International progress
The US directly contributes about 14% of the world’s total fossil-fuel emissions. But the election could have far wider effects on what the world does, or doesn’t do, to address climate change as well.
Trump announced plans to withdraw from the Paris climate agreement during his early months as president and will be able to officially do so in early November. If he’s reelected, what may have been excused as an aberration in America politics will instead look to the rest of the world like the permanent loss of any US leadership on the issue.
Under Trump, one of the world’s richest nations is effectively saying you’re a sucker if you slow economic growth for the sake of global concerns.
“That’s going to send a signal to the rest of the world that ‘Look, it’s each nation for themselves, so let’s just go for the cheapest development trajectory and screw everyone else,’” Caldeira says.

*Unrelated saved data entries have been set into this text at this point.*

(* ===== verification/DirectoryFacts.v ===== *)
(** * Directories: the linked pages

    The pages of a directory as a cyclic list linked in both directions, and what changing
    links does to the list. *)
From S2P Require Import Prelude Serializer Digits SerializerFacts SField Formats Number Amounts STTypes NodeID STObject STObjectFacts STObjectSpec.
From S2P Require Import STAccess STAccessFacts Views StateTables StateTablesFacts ApplyViewFacts ViewSpec Directory.

Record Page := mkPage { pNext : option Z; pPrev : option Z; pKeys : list Z; pRoot : Z }.

Definition nextOf (pg : Page) : Z := default 0 (pNext pg).
Definition prevOf (pg : Page) : Z := default 0 (pPrev pg).

Definition setNext (x : Z) (pg : Page) : Page := mkPage (Some x) (pPrev pg) (pKeys pg) (pRoot pg).
Definition setPrev (x : Z) (pg : Page) : Page := mkPage (pNext pg) (Some x) (pKeys pg) (pRoot pg).
Definition setKeys (l : list Z) (pg : Page) : Page := mkPage (pNext pg) (pPrev pg) l (pRoot pg).

(** The neighbours in a list *)
Fixpoint pairs {A} (l : list A) : list (A * A) :=
  match l with
  | a :: (b :: _) as l' => (a, b) :: pairs l'
  | _ => []
  end.

Lemma pairs_app {A} (l1 l2 : list A) a : pairs (l1 ++ a :: l2) = pairs (l1 ++ [a]) ++ pairs (a :: l2).
Proof. induction l1 as [|b [|c l1] IH]; [done|done|]. cbn [app pairs] in *. by rewrite IH. Qed.

Lemma pairs_snoc {A} (l : list A) a b : pairs (l ++ [a; b]) = pairs (l ++ [a]) ++ [(a, b)].
Proof. exact (pairs_app l [b] a). Qed.

Lemma pairs_fst {A} (l : list A) z : (pairs (l ++ [z])).*1 = l.
Proof. induction l as [|a [|b l] IH]; [done|done|]. cbn [app pairs fmap list_fmap] in *. by rewrite IH. Qed.

Lemma pairs_snd {A} (l : list A) a : (pairs (a :: l)).*2 = l.
Proof. revert a. induction l as [|b l IH]; intros a; [done|]. change (b :: (pairs (b :: l)).*2 = b :: l). by rewrite IH. Qed.

Abbreviation Pages := (list (Z * list Z)).

(** The pages of a directory, from the root on: their numbers increase, and the last page
    and the root are neighbours. *)
Definition linked (g : gmap Z Page) (l : Pages) : Prop :=
  StronglySorted Z.lt l.*1 /\ Forall (fun n => n < 2 ^ 64) l.*1 /\ match l with [] => True | (n, _) :: _ => n = 0 end /\
  (forall n, is_Some (g !! n) <-> n ∈ l.*1) /\
  (forall n ks, (n, ks) ∈ l -> pKeys <$> g !! n = Some ks) /\
  (forall a b, (a, b) ∈ pairs (l.*1 ++ [0]) -> nextOf <$> g !! a = Some b /\ prevOf <$> g !! b = Some a).

Definition lastPage (l : Pages) : Z := List.last l.*1 0.
Definition firstPage (l : Pages) : Z := List.hd 0 l.*1.

(** ** Sorted numbers *)

Lemma strongly_app {A} (R : A -> A -> Prop) l1 l2 :
  StronglySorted R (l1 ++ l2) <-> StronglySorted R l1 /\ StronglySorted R l2 /\ (forall a b, a ∈ l1 -> b ∈ l2 -> R a b).
Proof.
  induction l1 as [|x l1 IH]; cbn.
  - split; [intros H; split_and!; [constructor|done|by intros ? ? ?%not_elem_of_nil]|tauto].
  - split.
    + intros [H1 H2]%StronglySorted_inv. apply IH in H1 as (H1 & H3 & H4). rewrite Forall_app in H2. destruct H2 as [H2 H5].
      split; [by constructor|]. split; [done|]. rewrite Forall_forall in H5. intros a b [->|Ha]%elem_of_cons Hb; auto.
    + intros ([H1 H2]%StronglySorted_inv & H3 & H4). constructor.
      * apply IH. split; [done|]. split; [done|]. intros a b Ha. apply H4. by right.
      * apply Forall_app. split; [done|]. apply Forall_forall. intros b Hb. apply H4; [left|done].
Qed.

Lemma strongly_NoDup l : StronglySorted Z.lt l -> NoDup l.
Proof.
  induction 1 as [|x l Hs IH Hx]; constructor; [|done]. intros Hin. rewrite Forall_forall in Hx. specialize (Hx x Hin). lia.
Qed.

Lemma linked_NoDup g l : linked g l -> NoDup l.*1.
Proof. intros (Hs & _). by apply strongly_NoDup. Qed.

(** The numbers with the root at the end instead of the front have no duplicates either. *)
Lemma linked_NoDup_snd g l : linked g l -> NoDup (pairs (l.*1 ++ [0])).*2.
Proof.
  intros Hl. pose proof (linked_NoDup _ _ Hl) as Hd. destruct Hl as (_ & _ & H0 & _). destruct l as [|[n ks] l]; [constructor|]. subst n.
  cbn [fmap list_fmap fst app] in *. rewrite pairs_snd. apply NoDup_cons in Hd as [Hn Hd]. apply NoDup_app. split; [done|]. split.
  - intros x Hx ->%list_elem_of_singleton. done.
  - apply NoDup_singleton.
Qed.

Lemma linked_NoDup_fst g l : linked g l -> NoDup (pairs (l.*1 ++ [0])).*1.
Proof. intros Hl. rewrite pairs_fst. by apply (linked_NoDup g). Qed.

(** ** Changes that leave links alone *)

Lemma next_setPrev (g : gmap Z Page) k x a : nextOf <$> alter (setPrev x) k g !! a = nextOf <$> g !! a.
Proof. destruct (decide (k = a)) as [->|Hne]; [rewrite lookup_alter_eq|by rewrite lookup_alter_ne]. by destruct (g !! a). Qed.
Lemma prev_setNext (g : gmap Z Page) k x a : prevOf <$> alter (setNext x) k g !! a = prevOf <$> g !! a.
Proof. destruct (decide (k = a)) as [->|Hne]; [rewrite lookup_alter_eq|by rewrite lookup_alter_ne]. by destruct (g !! a). Qed.
Lemma keys_setPrev (g : gmap Z Page) k x a : pKeys <$> alter (setPrev x) k g !! a = pKeys <$> g !! a.
Proof. destruct (decide (k = a)) as [->|Hne]; [rewrite lookup_alter_eq|by rewrite lookup_alter_ne]. by destruct (g !! a). Qed.
Lemma keys_setNext (g : gmap Z Page) k x a : pKeys <$> alter (setNext x) k g !! a = pKeys <$> g !! a.
Proof. destruct (decide (k = a)) as [->|Hne]; [rewrite lookup_alter_eq|by rewrite lookup_alter_ne]. by destruct (g !! a). Qed.
Lemma next_setKeys (g : gmap Z Page) k x a : nextOf <$> alter (setKeys x) k g !! a = nextOf <$> g !! a.
Proof. destruct (decide (k = a)) as [->|Hne]; [rewrite lookup_alter_eq|by rewrite lookup_alter_ne]. by destruct (g !! a). Qed.
Lemma prev_setKeys (g : gmap Z Page) k x a : prevOf <$> alter (setKeys x) k g !! a = prevOf <$> g !! a.
Proof. destruct (decide (k = a)) as [->|Hne]; [rewrite lookup_alter_eq|by rewrite lookup_alter_ne]. by destruct (g !! a). Qed.
Lemma next_setNext (g : gmap Z Page) k x : is_Some (g !! k) -> nextOf <$> alter (setNext x) k g !! k = Some x.
Proof. intros [pg E]. by rewrite lookup_alter_eq, E. Qed.
Lemma prev_setPrev (g : gmap Z Page) k x : is_Some (g !! k) -> prevOf <$> alter (setPrev x) k g !! k = Some x.
Proof. intros [pg E]. by rewrite lookup_alter_eq, E. Qed.
Lemma alter_isSome {A} (f : A -> A) (g : gmap Z A) k n : is_Some (alter f k g !! n) <-> is_Some (g !! n).
Proof. destruct (decide (k = n)) as [->|Hne]; [rewrite lookup_alter_eq|by rewrite lookup_alter_ne]. by rewrite fmap_is_Some. Qed.

Lemma alter_twice {A} (f h : A -> A) (g : gmap Z A) k : alter f k (alter h k g) = alter (fun x => f (h x)) k g.
Proof.
  apply map_eq. intros n. destruct (decide (k = n)) as [->|Hne]; [rewrite !lookup_alter_eq; by destruct (g !! n)|by rewrite !lookup_alter_ne].
Qed.

Lemma alter_delete_comm {A} (f : A -> A) (g : gmap Z A) k n : k <> n -> alter f k (delete n g) = delete n (alter f k g).
Proof.
  intros Hkn. apply map_eq. intros j. destruct (decide (j = n)) as [->|Hj]; [by rewrite lookup_alter_ne, !lookup_delete_eq|].
  rewrite lookup_delete_ne by done. destruct (decide (k = j)) as [->|Hk]; [by rewrite !lookup_alter_eq, lookup_delete_ne|].
  by rewrite !lookup_alter_ne, lookup_delete_ne.
Qed.

(** ** Changes of the list *)

Lemma linked_setKeys g l1 n ks ks' l2 :
  linked g (l1 ++ (n, ks) :: l2) -> linked (alter (setKeys ks') n g) (l1 ++ (n, ks') :: l2).
Proof.
  intros Hl. pose proof (linked_NoDup _ _ Hl) as Hd. destruct Hl as (Hs & Hf & H0 & Hdom & Hk & Hp).
  unfold linked. rewrite !fmap_app, !fmap_cons in *. cbn [fst] in *. split; [done|]. split; [done|]. split; [by destruct l1 as [|[] ?]|]. split; [intros a; rewrite alter_isSome; apply Hdom|]. split.
  - apply NoDup_app in Hd as (_ & Hd1 & [Hd2 _]%NoDup_cons). intros a ka Ha. destruct (decide (a = n)) as [->|Hne].
    + assert ((n, ka) = (n, ks')) as [= ->].
      { apply elem_of_app in Ha as [Ha|[Ha|Ha]%elem_of_cons]; [|done|]; exfalso; apply (list_elem_of_fmap_2 fst) in Ha; cbn [fst] in Ha.
        - apply (Hd1 n Ha). left.
        - exact (Hd2 Ha). }
      assert (is_Some (g !! n)) as [pg Eg] by (apply Hdom, elem_of_app; right; left). by rewrite lookup_alter_eq, Eg.
    + rewrite lookup_alter_ne by done. apply Hk. apply elem_of_app in Ha as [Ha|[Ha|Ha]%elem_of_cons]; [..|simplify_eq|]; apply elem_of_app; [by left|by right; right].
  - intros a b Hab. rewrite next_setKeys, prev_setKeys. by apply Hp.
Qed.

(** A pair of neighbours that is not one of two given ones *)
Lemma pairs_unique {A B} (p1 p2 : list (A * B)) q a b :
  NoDup (p1 ++ q ++ p2).*1 -> NoDup (p1 ++ q ++ p2).*2 -> (a, b) ∈ p1 ++ p2 -> a ∉ q.*1 /\ b ∉ q.*2.
Proof.
  rewrite !fmap_app. intros (_ & Ha1 & (_ & Ha2 & _)%NoDup_app)%NoDup_app (_ & Hb1 & (_ & Hb2 & _)%NoDup_app)%NoDup_app [H|H]%elem_of_app;
    pose proof (list_elem_of_fmap_2 fst _ _ H) as H1; pose proof (list_elem_of_fmap_2 snd _ _ H) as H2; cbn in H1, H2.
  - split; intros Hq; [apply (Ha1 a H1)|apply (Hb1 b H2)]; apply elem_of_app; by left.
  - split; intros Hq; [by apply (Ha2 a Hq)|by apply (Hb2 b Hq)].
Qed.

Lemma snoc_lastPage (l : Pages) : l <> [] -> exists l', l.*1 = l' ++ [lastPage l].
Proof. intros Hl. exists (removelast l.*1). apply app_removelast_last. by destruct l. Qed.

Lemma firstPage_cycle (l : Pages) : exists l', l.*1 ++ [0] = firstPage l :: l'.
Proof. unfold firstPage. destruct l as [|[n ks] l]; cbn; eauto. Qed.

Lemma linked_unlink g l1 n ks l2 :
  l1 <> [] -> linked g (l1 ++ (n, ks) :: l2) ->
  linked (delete n (alter (setPrev (lastPage l1)) (firstPage l2) (alter (setNext (firstPage l2)) (lastPage l1) g))) (l1 ++ l2).
Proof.
  intros Hne Hl. pose proof (linked_NoDup_fst _ _ Hl) as Hd1. pose proof (linked_NoDup_snd _ _ Hl) as Hd2. pose proof (linked_NoDup _ _ Hl) as Hd.
  destruct (snoc_lastPage l1 Hne) as [a1 E1]. destruct (firstPage_cycle l2) as [a2 E2]. set (pv := lastPage l1) in *. set (nx := firstPage l2) in *.
  destruct Hl as (Hs & Hf & H0 & Hdom & Hk & Hp).
  assert (pairs ((l1 ++ (n, ks) :: l2).*1 ++ [0]) = pairs (a1 ++ [pv]) ++ [(pv, n); (n, nx)] ++ pairs (nx :: a2)) as Epairs.
  { rewrite fmap_app, fmap_cons. cbn [fst]. rewrite E1, <-!app_assoc. cbn [app]. rewrite E2, pairs_app. done. }
  assert (pairs ((l1 ++ l2).*1 ++ [0]) = pairs (a1 ++ [pv]) ++ [(pv, nx)] ++ pairs (nx :: a2)) as Enew.
  { rewrite fmap_app, E1, <-!app_assoc. cbn [app]. rewrite E2, pairs_app. done. }
  rewrite Epairs in Hp, Hd1, Hd2. rewrite fmap_app, fmap_cons in Hs, Hf, Hdom, Hd. cbn [fst] in *.
  apply strongly_app in Hs as (Hs1 & [Hs2 _]%StronglySorted_inv & Hs3). apply Forall_app in Hf as (Hf1 & [_ Hf2]%Forall_cons).
  apply NoDup_app in Hd as (_ & Hn1 & [Hn2 _]%NoDup_cons).
  assert (pv ∈ l1.*1) as Hpv by (rewrite E1; apply elem_of_app; right; left).
  assert (n <> pv) as Hnpv by (intros ->; apply (Hn1 _ Hpv); left).
  assert (forall a, a ∈ l1.*1 \/ a ∈ l2.*1 -> a <> n) as Hnn. { intros a [Ha|Ha] ->; [apply (Hn1 _ Ha); left|done]. }
  split; [rewrite fmap_app; apply strongly_app; split; [done|]; split; [done|]; intros a b Ha Hb; apply Hs3; [done|by right]|].
  split; [rewrite fmap_app; by apply Forall_app|]. split; [by destruct l1 as [|[] ?]|]. split; [|split].
  - intros a. rewrite fmap_app, elem_of_app. destruct (decide (a = n)) as [->|Hne'].
    + rewrite lookup_delete_eq. split; [by intros [? ?]|]. intros Ha. by apply Hnn in Ha.
    + rewrite lookup_delete_ne, !alter_isSome, Hdom, elem_of_app, elem_of_cons by done. naive_solver.
  - intros a ka Ha. assert (a <> n) as Ha'. { apply Hnn. apply (list_elem_of_fmap_2 fst) in Ha. rewrite fmap_app in Ha. by apply elem_of_app in Ha. }
    rewrite lookup_delete_ne, keys_setPrev, keys_setNext by done. apply Hk. apply elem_of_app in Ha as [Ha|Ha]; apply elem_of_app; [by left|right; by right].
  - assert (n <> nx) as Hnx.
    { intros E. rewrite !fmap_app in Hd2. cbn in Hd2. apply NoDup_app in Hd2 as (_ & _ & [Hd2 _]%NoDup_cons). apply Hd2. rewrite E. left. }
    rewrite Enew. intros a b Hab. apply elem_of_app in Hab as [Hab|[[= -> ->]|Hab]%elem_of_cons].
    2: { rewrite !lookup_delete_ne by done. rewrite next_setPrev, next_setNext by (apply Hdom, elem_of_app; by left).
         split; [done|]. apply prev_setPrev. rewrite alter_isSome. destruct (Hp n nx) as [_ Hq]; [apply elem_of_app; right; right; left|].
         destruct (g !! nx); [by eexists|done]. }
    all: assert ((a, b) ∈ pairs (a1 ++ [pv]) ++ pairs (nx :: a2)) as Hab' by (apply elem_of_app; by auto);
      destruct (pairs_unique _ _ _ _ _ Hd1 Hd2 Hab') as [Ha Hb]; cbn in Ha, Hb; apply not_elem_of_cons in Ha as [Ha1 Ha2%not_elem_of_cons];
      apply not_elem_of_cons in Hb as [Hb1 Hb2%not_elem_of_cons]; destruct Ha2 as [Ha2 _], Hb2 as [Hb2 _];
      rewrite !lookup_delete_ne, next_setPrev, lookup_alter_ne, (lookup_alter_ne _ _ _ b), prev_setNext by done;
      apply Hp, elem_of_app; apply elem_of_app in Hab' as [?|?]; [by left|right; right; by right].
Qed.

Indeed, the leaders of Brazil and Australia are now openly rejecting calls for more aggressive climate efforts, India seems to tightening its embrace of coal again, and ultranationalist sentiments are rising across major parts of the globe. But other regions, notably the European Union and China, are stepping up efforts to cut emissions or boost domestic clean-energy manufacturing, spotting geopolitical and market opportunities that the US is ceding. This week, at the UN General Assembly, China announced a pledge to become carbon neutral by 2060.
The wild cards
There still could be a few constraints on the president’s ability to halt all US climate progress.
If Trump is reelected but the Democrats take control of the Senate and hold onto the House, it could limit the administration’s ability to push through court appointments and laws. It could also spark fresh investigations, and even renew the possibility of impeaching the president and removing him from office.
In addition, California, New York, Washington, and other states could continue to lead the way on climate, providing regional markets and test beds for regulations and technologies to drive down emissions.
The maturing of the clean-tech marketplace means the costs of renewables, batteries, and EVs will continue to fall, and demand will rise. Regardless of regulations, growing numbers of companies are taking greater steps to reduce their corporate carbon footprints and manage the climate risks to their businesses. Even oil and gas companies are facing rising market and public pressures given softening demand, falling prices, and greater difficulty raising capital for projects.
But if these all sounds like thin and desperate reasons to feel a little optimistic, it’s because they are. The US is on the brink of a calamity. It’s one short step away from self-inflicted crises from which the nation and the climate may well never recover.